BROWN: When we first launched mobile banking, we were reaching the young and technologically savvy type of customer. The first million customers represented early adopters, the student demographic segment for example. Since then, as mobile has really proliferated across demographics and across the entire household income spectrum, we see a lot more impact across the entire customer base. As mobile has moved mainstream, mobile banking from Bank of America has similarly moved mainstream. We're really excited about that and we get a very positive voice of customer feedback about how they are finding new ways to use and leverage the service, and they do truly enjoy the convenience of mobile banking from Bank of America.

FIELD: It's interesting because we do kind of go into this with the cliché notion that we're going to appeal to just the tech savvy people and Gen Y, but it sounds like you are seeing your entire customer base migrate in this direction.

BROWN: We think so, and we think that the trend in mobile technology is to make it more seamless and more usable. As new things come to market, I think that just helps people become more aware and feel comfortable with the service. We of course are always vigilant to make them aware of important functionality capabilities and the security aspects of our product. We expect to continue to see an uptake in the uses and adoption of mobile banking.

FIELD: What do you see next, sort of beyond where you are today?
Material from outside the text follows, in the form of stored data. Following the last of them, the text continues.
(* ===== verification/DataHash.v ===== *)
(** * Content hashes

    Model of [xet_core_structures/src/merklehash/data_hash.rs]: the 256-bit
    [DataHash] (also called [MerkleHash]), its byte, hexadecimal and ordering
    conversions, and the keyed hash functions built on blake3.

    The targets of the crate are little-endian, where [u64::to_le] is the
    identity and [transmute] of [[u64; 4]] to bytes is [to_le_bytes] of each
    word; the model is of those targets.  blake3 is a parameter: the class
    [Blake3] holds the one operation used, with its documented output length. *)

From coqutil Require Import Byte Word.LittleEndianList.
From stdpp Require Import base numbers countable list.
From Stdlib Require String.
From S2P Require Import Prelude.

Import String.StringSyntax.
Local Open Scope Z_scope.

(** ** The type *)

Record DataHash := mkDataHash { w0 : Z; w1 : Z; w2 : Z; w3 : Z }.

#[global] Instance DataHash_eq_dec : EqDecision DataHash.
Proof. solve_decision. Defined.

#[global] Instance DataHash_countable : Countable DataHash.
Proof.
  refine (inj_countable' (fun h => (w0 h, w1 h, w2 h, w3 h))
                         (fun t => mkDataHash (t.1.1.1) (t.1.1.2) (t.1.2) (t.2)) _).
  by intros [].
Defined.

#[global] Instance DataHash_inhabited : Inhabited DataHash := populate (mkDataHash 0 0 0 0).

(** Every word is a [u64]. *)
Definition hash_wf (h : DataHash) : Prop :=
  is_u64 (w0 h) /\ is_u64 (w1 h) /\ is_u64 (w2 h) /\ is_u64 (w3 h).

Definition default : DataHash := mkDataHash 0 0 0 0.

(** [!0u64] in every word. *)
Definition marker : DataHash :=
  mkDataHash (2 ^ 64 - 1) (2 ^ 64 - 1) (2 ^ 64 - 1) (2 ^ 64 - 1).

(** The derived comparison of [[u64; 4]]: lexicographic on the words. *)
Definition cmp (a b : DataHash) : comparison :=
  match w0 a ?= w0 b with
  | Eq => match w1 a ?= w1 b with
          | Eq => match w2 a ?= w2 b with
                  | Eq => w3 a ?= w3 b
                  | c => c
                  end
          | c => c
          end
  | c => c
  end.

(** [hash % rhs] uses the last word only. *)
Definition rem (h : DataHash) (rhs : Z) : Z := w3 h `mod` rhs.

(** ** Raw bytes *)

Inductive DataHashError :=
| invalid_hex (s : list byte)
| invalid_bytes_slice (s : list byte).

Definition as_bytes (h : DataHash) : list byte :=
  le_split 8 (w0 h) ++ le_split 8 (w1 h) ++ le_split 8 (w2 h) ++ le_split 8 (w3 h).

(** [From<[u8; 32]>]: the transmute of 32 bytes. *)
Definition from_bytes (v : list byte) : DataHash :=
  mkDataHash (le_combine (v ⟦0%nat, 8%nat⟧)) (le_combine (v ⟦8%nat, 16%nat⟧))
             (le_combine (v ⟦16%nat, 24%nat⟧)) (le_combine (v ⟦24%nat, 32%nat⟧)).

Definition from_slice (value : list byte) : result DataHashError DataHash :=
  if decide (length value ≠ 32%nat) then Err (invalid_bytes_slice value)
  else Ok (from_bytes value).

(** [u64::from_be_bytes] of each block of eight bytes. *)
Definition from_be_bytes (value : list byte) : DataHash :=
  mkDataHash (le_combine (rev (value ⟦0%nat, 8%nat⟧))) (le_combine (rev (value ⟦8%nat, 16%nat⟧)))
             (le_combine (rev (value ⟦16%nat, 24%nat⟧))) (le_combine (rev (value ⟦24%nat, 32%nat⟧))).

(** ** Hexadecimal text (ASCII bytes) *)

Definition HEX_DIGITS : list byte := String.list_byte_of_string "0123456789abcdef".

Definition hex_digit (d : Z) : byte := nth (Z.to_nat d) HEX_DIGITS Byte.x00.

(** [format!("{:0n x}")]: [n] zero-padded lowercase digits of a value below [16^n]. *)
Fixpoint format_hex (n : nat) (v : Z) : list byte :=
  match n with
  | O => []
  | S n' => format_hex n' (v / 16) ++ [hex_digit (v mod 16)]
  end.

Definition hex (h : DataHash) : list byte :=
  format_hex 16 (w0 h) ++ format_hex 16 (w1 h) ++ format_hex 16 (w2 h) ++ format_hex 16 (w3 h).

(** [char::to_digit(16)]. *)
Definition hex_val (b : byte) : option Z :=
  let c := u8 b in
  if (48 <=? c) && (c <=? 57) then Some (c - 48)
  else if (97 <=? c) && (c <=? 102) then Some (c - 87)
  else if (65 <=? c) && (c <=? 70) then Some (c - 55)
  else None.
What are the trends that you are looking toward over the next six to eight months?

BROWN: Longer term, we definitely look at the mobile device as a great way to reach customers and provide them new capabilities. We see new levels of security being enabled, such as biometric security models, particularly from some of the more advanced smart phones where we can start to get into authentication based on biometric credentials, a fingerprint for example, or an iris scan. We see some great new capabilities there. In addition, we do see the phone becoming a replacement for your wallet. We look forward to the ability to deliver to customers all their information that is contained in their wallet today and making that resident on the phone so that they will be able to use the phone at a retail point of sale, to actually swipe over what was a card reader now will be a phone reader and go ahead and conduct their commerce in a physical point of sale/retail environment.

FIELD: Realistically, how far away do you think we are from something like the biometrics you're talking about?

BROWN: We don't quote timeframes Tom, but we are very excited about the enabling capabilities and I think we see evidence that more advanced technological capabilities are becoming available in the networks and in the smartphone platforms out there. Don't think it's very far out. We do see this coming to market in the nearer term.

FIELD: Doug, if there were a single piece of advice you could offer to some of the institutions that are just now getting into mobile banking, what would you tell them?

BROWN: I'd strongly encourage them to look at it aggressively because the customer feedback is absolutely overwhelming. For our customer experience, it has demonstrated that you care about your customers and you are able to give them better ways to control and manage their finances, especially in these tough economic times. Mobile is a great way to offer that convenience to customers and they will reward you for it if you are able to provide that to them.

FIELD: Excellent. Doug, I appreciate your time and insight today. Thank you very much.

BROWN: Thank you, Tom.

FIELD: We've been talking with Douglas Brown, Senior Vice President with Bank of America Corporation. For Information Security Media Group, I'm Tom Field. Thank you very much.